§ To do: Starting with the line that contains "(∀ r, answered" and stopping after the line that contains "[by apply grows_invalidate_begin|done].", return each line below exactly as written, with no others.

───── Information provided

(** The calls in flight, the latest call, its answer once it is in, and the
    events broadcast so far. *)
Record Burst := mkBurst {
  b_flight : list nat; b_latest : nat; b_answer : option lookup_result; b_events : list SignetEvent
}.
Definition no_burst : Burst := mkBurst [] 0 None [].
Definition answered (b : Burst) (g : nat) (lk : lookup_result) : option lookup_result :=
  if decide (g = b_latest b) then Some lk else b_answer b.
Inductive burst_step : Server * Burst → Server * Burst → Prop :=
  | bs_begin s b :
      burst_step (s, b) ((invalidate_begin s cid).1,
        mkBurst (b_flight b ++ [(invalidate_begin s cid).2]) (invalidate_begin s cid).2 None (b_events b))
  | bs_end s b g lk : g ∈ b_flight b → 2 <= length (b_flight b) →
      burst_step (s, b) (invalidate_end s cid g lk,
        mkBurst (filter (λ x, x ≠ g) (b_flight b)) (b_latest b) (answered b g lk) (b_events b))
  | bs_event s b ev : b_flight b ≠ [] →
      burst_step (s, b) (broadcast cid s ev,
        mkBurst (b_flight b) (b_latest b) (b_answer b) (b_events b ++ [ev]))
  | bs_other_begin k s b : k ≠ cid → burst_step (s, b) ((invalidate_begin s k).1, b)
  | bs_other_end k s b g lk : k ≠ cid → burst_step (s, b) (invalidate_end s k g lk, b)
  | bs_other_event k s b ev : k ≠ cid → burst_step (s, b) (broadcast k s ev, b).

Record burst_inv (s0 s : Server) (b : Burst) : Prop := {
  bi_ws : ws_inv config s;
  bi_pending : om_get cid (sv_pending s) =
    if decide (b_flight b = []) then None
    else Some {| refcount := length (b_flight b); generation := b_latest b; pi_events := b_events b |};
  bi_events : b_flight b = [] → b_events b = [];
  bi_nodup : NoDup (b_flight b);
  bi_gens : ∀ g, g ∈ b_flight b → g <= sv_gen s;
  bi_answer : b_latest b ∉ b_flight b → b_flight b ≠ [] →
    ∃ lk, b_answer b = Some lk ∧ settled lk cid s;
  bi_replay : om_get cid (sv_replay s) = om_get cid (sv_replay s0)
}.
Lemma quiet_burst_inv s0 s s' b :
  quiet s s' → ws_inv config s' → burst_inv s0 s b → burst_inv s0 s' b.
Proof.
  intros [Q1 Q2 Q3 Q4] Hws [I1 I2 I3 I4 I5 I6 I7]. split; try done; try congruence.
  - intros g Hg. specialize (I5 g Hg). lia.
  - intros Hl Hf. destruct (I6 Hl Hf) as (lk & ? & ?). eauto.
Qed.
Lemma filter_flight g (l : list nat) :
  NoDup l → g ∈ l → length (filter (λ x, x ≠ g) l) = length l - 1.
Proof.
  induction l as [|x l IH]; [by intros _ ?%not_elem_of_nil|]. intros [Hx Hl]%NoDup_cons Hin.
  rewrite filter_cons. case_decide as Hd; cbn [length].
  - apply elem_of_cons in Hin as [->|Hin]; [done|]. rewrite IH by done.
    destruct l; [by apply not_elem_of_nil in Hin|]. cbn. lia.
  - subst x. clear IH Hin Hl. assert (filter (λ x, x ≠ g) l = l) as ->; [|lia].
    induction l as [|y l IH]; [done|]. apply not_elem_of_cons in Hx as [Hy Hx].
    rewrite filter_cons_True by done. by rewrite IH.
Qed.
(** The answer of one call, before the reference count is dropped. *)
Lemma apply_answer s0 s b g lk :
  burst_inv s0 s b → g ∈ b_flight b →
  same_place s (invalidate_apply s cid g lk) ∧
  (∀ r, answered b g lk = Some r → b_latest b = g ∨ b_latest b ∉ b_flight b →
    settled r cid (invalidate_apply s cid g lk)).
Proof.
  intros [I1 I2 I3 I4 I5 I6 I7] Hg. rewrite decide_False in I2 by (by intros Hn; rewrite Hn in Hg;
    apply not_elem_of_nil in Hg). unfold answered. case_decide as Hd.
  - destruct (invalidate_apply_latest s cid g lk _ I2) as (H1 & H2 & _); [done|].
    split; [done|]. intros r [= <-] _. done.
  - rewrite (invalidate_apply_stale s cid g lk _ I2) by done. split; [done|].
    intros r Hr [?|Hl]; [done|]. destruct (I6 Hl) as (lk' & Ha & Hs); [|by rewrite Ha in Hr; injection Hr as <-].
    intros Hn. rewrite Hn in Hg. by apply not_elem_of_nil in Hg.
Qed.
Lemma burst_step_inv s0 x y :
  burst_step x y → burst_inv s0 x.1 x.2 → burst_inv s0 y.1 y.2.
Proof.
  intros Hstep Hinv. destruct Hstep as [s b|s b g lk Hg Hlen|s b ev Hf|k s b Hk|k s b g lk Hk|k s b ev Hk];
    cbn [fst snd] in *.
  - destruct Hinv as [I1 I2 I3 I4 I5 I6 I7]. cbn [invalidate_begin fst snd] in *. split;
      cbn [b_flight b_latest b_answer b_events sv_pending sv_gen sv_replay]; try done.
    + eapply grows_inv; [by apply grows_invalidate_begin|done].
    + rewrite om_get_set_eq, decide_False by (by destruct (b_flight b)). rewrite I2.
      rewrite length_app. case_decide as Hn; cbn; [|done]. rewrite Hn, I3 by done. done.
    + intros Hn. by destruct (b_flight b).
    + apply NoDup_app. split_and!; [done| |apply NoDup_singleton].
      intros g Hg%I5 ->%list_elem_of_singleton. lia.
    + intros g [Hg%I5| ->%list_elem_of_singleton]%elem_of_app; lia.
    + intros Hn. destruct Hn. apply elem_of_app. right. by left.
  - destruct (apply_answer s0 s b g lk Hinv Hg) as [Hp Hset].
    destruct Hinv as [I1 I2 I3 I4 I5 I6 I7]. pose proof (filter_flight g _ I4 Hg) as Hlf.
    rewrite decide_False in I2 by (by intros Hn; rewrite Hn in Hg; apply not_elem_of_nil in Hg).
    unfold WsServer.invalidate_end, invalidate_finally. rewrite (sp_pending _ _ Hp), I2. cbn [refcount].
    destruct (Nat.leb_spec (length (b_flight b)) 1); [lia|]. split;
      cbn [b_flight b_latest b_answer b_events sv_pending set_pendings sv_gen sv_replay].
    + eapply grows_inv; [|exact I1]. etrans; [apply grows_apply|by apply grows_same].
    + rewrite om_get_set_eq, decide_False, Hlf; [done|]. intros Hn. rewrite Hn in Hlf. cbn in Hlf. lia.
    + intros Hn. rewrite Hn in Hlf. cbn in Hlf. lia.
    + by apply NoDup_filter.
    + intros x [_ Hx]%list_elem_of_filter. rewrite (sp_gen _ _ Hp). by apply I5.
    + intros Hl _. rewrite list_elem_of_filter in Hl.
      assert (b_latest b = g ∨ b_latest b ∉ b_flight b) as Hor by (destruct (decide (b_latest b = g)); tauto).
      assert (∃ r, answered b g lk = Some r) as [r Hr].
      { unfold answered. case_decide as Hd; [by eexists|]. destruct Hor as [?|Hni]; [congruence|].
        destruct (I6 Hni) as (r & ? & _); [|by eexists]. intros Hn. rewrite Hn in Hg.
        by apply not_elem_of_nil in Hg. }
      exists r. split; [done|]. by apply Hset.
    + by rewrite (sp_replay _ _ Hp).
  - destruct Hinv as [I1 I2 I3 I4 I5 I6 I7]. rewrite decide_False in I2 by done.
    pose proof (broadcast_inv cid s ev I1) as I1'. unfold WsServer.broadcast in *. rewrite I2 in *.
    split; cbn [b_flight b_latest b_answer b_events sv_pending set_pendings sv_gen sv_replay]; try done.
    rewrite om_get_set_eq, decide_False by done. done.
  - apply (quiet_burst_inv s0 s); [by apply invalidate_begin_quiet| |done].
    eapply grows_inv; [apply grows_invalidate_begin|apply (bi_ws _ _ _ Hinv)].
  - pose proof (bi_ws _ _ _ Hinv) as Hws.
    apply (quiet_burst_inv s0 s); [by apply invalidate_end_quiet| |done].
    eapply grows_inv; [|exact Hws]. etrans; [apply grows_apply|apply grows_finally].
  - pose proof (bi_ws _ _ _ Hinv) as Hws.
    apply (quiet_burst_inv s0 s); [by apply broadcast_quiet|by apply broadcast_inv|done].
Qed.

──────────

§ Expected output:
  (∀ r, answered b g lk = Some r → b_latest b = g ∨ b_latest b ∉ b_flight b →
    settled r cid (invalidate_apply s cid g lk)).
Proof.
  intros [I1 I2 I3 I4 I5 I6 I7] Hg. rewrite decide_False in I2 by (by intros Hn; rewrite Hn in Hg;
    apply not_elem_of_nil in Hg). unfold answered. case_decide as Hd.
  - destruct (invalidate_apply_latest s cid g lk _ I2) as (H1 & H2 & _); [done|].
    split; [done|]. intros r [= <-] _. done.
  - rewrite (invalidate_apply_stale s cid g lk _ I2) by done. split; [done|].
    intros r Hr [?|Hl]; [done|]. destruct (I6 Hl) as (lk' & Ha & Hs); [|by rewrite Ha in Hr; injection Hr as <-].
    intros Hn. rewrite Hn in Hg. by apply not_elem_of_nil in Hg.
Qed.
Lemma burst_step_inv s0 x y :
  burst_step x y → burst_inv s0 x.1 x.2 → burst_inv s0 y.1 y.2.
Proof.
  intros Hstep Hinv. destruct Hstep as [s b|s b g lk Hg Hlen|s b ev Hf|k s b Hk|k s b g lk Hk|k s b ev Hk];
    cbn [fst snd] in *.
  - destruct Hinv as [I1 I2 I3 I4 I5 I6 I7]. cbn [invalidate_begin fst snd] in *. split;
      cbn [b_flight b_latest b_answer b_events sv_pending sv_gen sv_replay]; try done.
    + eapply grows_inv; [by apply grows_invalidate_begin|done].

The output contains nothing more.